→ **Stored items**

/---

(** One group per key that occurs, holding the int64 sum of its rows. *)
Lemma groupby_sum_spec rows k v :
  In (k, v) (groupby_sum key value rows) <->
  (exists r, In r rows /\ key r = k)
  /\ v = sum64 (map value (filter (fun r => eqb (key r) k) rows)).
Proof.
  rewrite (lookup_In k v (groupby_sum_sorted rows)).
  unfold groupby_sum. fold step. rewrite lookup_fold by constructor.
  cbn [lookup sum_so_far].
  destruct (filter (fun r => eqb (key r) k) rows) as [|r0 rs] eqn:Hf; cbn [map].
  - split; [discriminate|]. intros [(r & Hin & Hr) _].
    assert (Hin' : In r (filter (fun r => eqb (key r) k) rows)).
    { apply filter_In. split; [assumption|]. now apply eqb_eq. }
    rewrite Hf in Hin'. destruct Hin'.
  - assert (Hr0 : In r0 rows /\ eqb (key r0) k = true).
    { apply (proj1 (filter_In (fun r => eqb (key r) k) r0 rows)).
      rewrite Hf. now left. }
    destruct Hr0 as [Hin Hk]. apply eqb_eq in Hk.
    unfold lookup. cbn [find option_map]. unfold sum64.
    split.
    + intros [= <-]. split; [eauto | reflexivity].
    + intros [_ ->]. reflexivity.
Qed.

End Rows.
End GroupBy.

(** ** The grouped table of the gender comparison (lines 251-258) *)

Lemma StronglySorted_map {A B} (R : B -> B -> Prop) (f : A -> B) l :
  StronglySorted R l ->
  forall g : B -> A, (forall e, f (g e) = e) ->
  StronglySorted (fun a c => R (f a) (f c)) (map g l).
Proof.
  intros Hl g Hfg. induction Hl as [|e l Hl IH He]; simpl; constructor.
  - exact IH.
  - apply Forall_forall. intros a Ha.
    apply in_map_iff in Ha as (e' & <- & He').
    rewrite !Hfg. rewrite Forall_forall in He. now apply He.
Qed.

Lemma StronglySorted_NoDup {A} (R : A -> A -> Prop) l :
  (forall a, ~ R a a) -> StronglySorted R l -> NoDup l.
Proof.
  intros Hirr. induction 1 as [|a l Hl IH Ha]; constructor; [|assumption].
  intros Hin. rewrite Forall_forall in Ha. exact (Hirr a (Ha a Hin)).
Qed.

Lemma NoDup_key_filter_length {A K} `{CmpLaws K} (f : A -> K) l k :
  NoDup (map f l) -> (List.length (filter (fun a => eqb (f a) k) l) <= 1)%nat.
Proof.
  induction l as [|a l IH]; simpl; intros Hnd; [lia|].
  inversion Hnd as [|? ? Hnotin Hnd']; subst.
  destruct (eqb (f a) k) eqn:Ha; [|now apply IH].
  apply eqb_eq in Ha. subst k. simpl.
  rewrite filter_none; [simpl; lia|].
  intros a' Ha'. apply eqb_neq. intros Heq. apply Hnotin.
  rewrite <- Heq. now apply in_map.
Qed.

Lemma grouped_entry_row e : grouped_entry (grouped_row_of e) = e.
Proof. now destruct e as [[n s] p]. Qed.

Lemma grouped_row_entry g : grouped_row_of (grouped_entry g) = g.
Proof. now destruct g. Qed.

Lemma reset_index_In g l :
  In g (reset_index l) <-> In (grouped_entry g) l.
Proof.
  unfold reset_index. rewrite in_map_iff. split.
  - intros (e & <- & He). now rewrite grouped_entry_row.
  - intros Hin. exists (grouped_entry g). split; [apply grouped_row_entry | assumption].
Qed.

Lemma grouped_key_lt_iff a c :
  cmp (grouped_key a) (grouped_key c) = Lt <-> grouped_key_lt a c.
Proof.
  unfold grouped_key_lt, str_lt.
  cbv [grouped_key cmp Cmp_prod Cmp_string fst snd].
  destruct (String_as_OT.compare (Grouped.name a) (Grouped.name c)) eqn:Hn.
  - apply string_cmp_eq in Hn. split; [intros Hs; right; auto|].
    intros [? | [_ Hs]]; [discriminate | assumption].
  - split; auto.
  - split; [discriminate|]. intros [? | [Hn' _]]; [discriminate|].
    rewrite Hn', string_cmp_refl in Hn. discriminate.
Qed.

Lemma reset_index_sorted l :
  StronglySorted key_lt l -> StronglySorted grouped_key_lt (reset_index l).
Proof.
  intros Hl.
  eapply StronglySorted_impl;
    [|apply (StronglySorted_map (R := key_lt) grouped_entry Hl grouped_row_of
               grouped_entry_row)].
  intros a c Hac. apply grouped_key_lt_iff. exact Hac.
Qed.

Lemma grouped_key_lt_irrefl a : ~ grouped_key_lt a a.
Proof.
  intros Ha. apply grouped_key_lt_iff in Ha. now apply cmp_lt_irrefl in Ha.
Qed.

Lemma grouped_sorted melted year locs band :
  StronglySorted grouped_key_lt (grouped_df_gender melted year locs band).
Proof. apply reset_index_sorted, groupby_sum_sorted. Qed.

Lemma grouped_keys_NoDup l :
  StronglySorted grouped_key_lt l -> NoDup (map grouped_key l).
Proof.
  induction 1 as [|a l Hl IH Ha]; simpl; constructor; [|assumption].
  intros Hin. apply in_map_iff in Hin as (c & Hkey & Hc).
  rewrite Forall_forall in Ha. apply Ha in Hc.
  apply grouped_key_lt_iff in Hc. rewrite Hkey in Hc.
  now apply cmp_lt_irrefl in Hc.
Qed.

\---
/---

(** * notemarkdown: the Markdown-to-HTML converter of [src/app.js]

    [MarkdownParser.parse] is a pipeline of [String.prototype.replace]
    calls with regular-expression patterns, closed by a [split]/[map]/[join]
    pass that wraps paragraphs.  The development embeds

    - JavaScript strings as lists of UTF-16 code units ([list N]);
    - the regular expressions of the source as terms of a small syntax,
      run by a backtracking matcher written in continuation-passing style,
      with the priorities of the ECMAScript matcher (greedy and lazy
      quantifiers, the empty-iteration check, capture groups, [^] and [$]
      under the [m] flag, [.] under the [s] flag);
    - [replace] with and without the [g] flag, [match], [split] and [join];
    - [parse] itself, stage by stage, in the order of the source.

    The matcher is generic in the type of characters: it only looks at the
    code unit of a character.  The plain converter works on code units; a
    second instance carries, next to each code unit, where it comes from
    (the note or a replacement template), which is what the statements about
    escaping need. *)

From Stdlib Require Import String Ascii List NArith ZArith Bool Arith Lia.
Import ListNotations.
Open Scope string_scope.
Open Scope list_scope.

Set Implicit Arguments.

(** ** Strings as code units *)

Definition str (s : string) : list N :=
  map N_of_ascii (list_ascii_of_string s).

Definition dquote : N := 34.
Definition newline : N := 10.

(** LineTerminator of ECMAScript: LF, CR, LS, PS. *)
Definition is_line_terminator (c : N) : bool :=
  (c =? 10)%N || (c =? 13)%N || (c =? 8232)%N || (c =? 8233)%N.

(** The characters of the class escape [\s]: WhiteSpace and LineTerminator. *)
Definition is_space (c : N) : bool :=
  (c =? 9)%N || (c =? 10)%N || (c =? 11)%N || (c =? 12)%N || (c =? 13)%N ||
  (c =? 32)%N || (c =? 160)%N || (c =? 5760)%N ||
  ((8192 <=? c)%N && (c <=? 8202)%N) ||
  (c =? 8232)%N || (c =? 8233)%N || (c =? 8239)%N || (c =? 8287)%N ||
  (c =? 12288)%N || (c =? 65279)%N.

\---

→ **WHAT IS BEING ASKED**
Look above for every line with the word "flag" and copy it.

→ **COMPLETED TASK**
      under the [m] flag, [.] under the [s] flag);
    - [replace] with and without the [g] flag, [match], [split] and [join];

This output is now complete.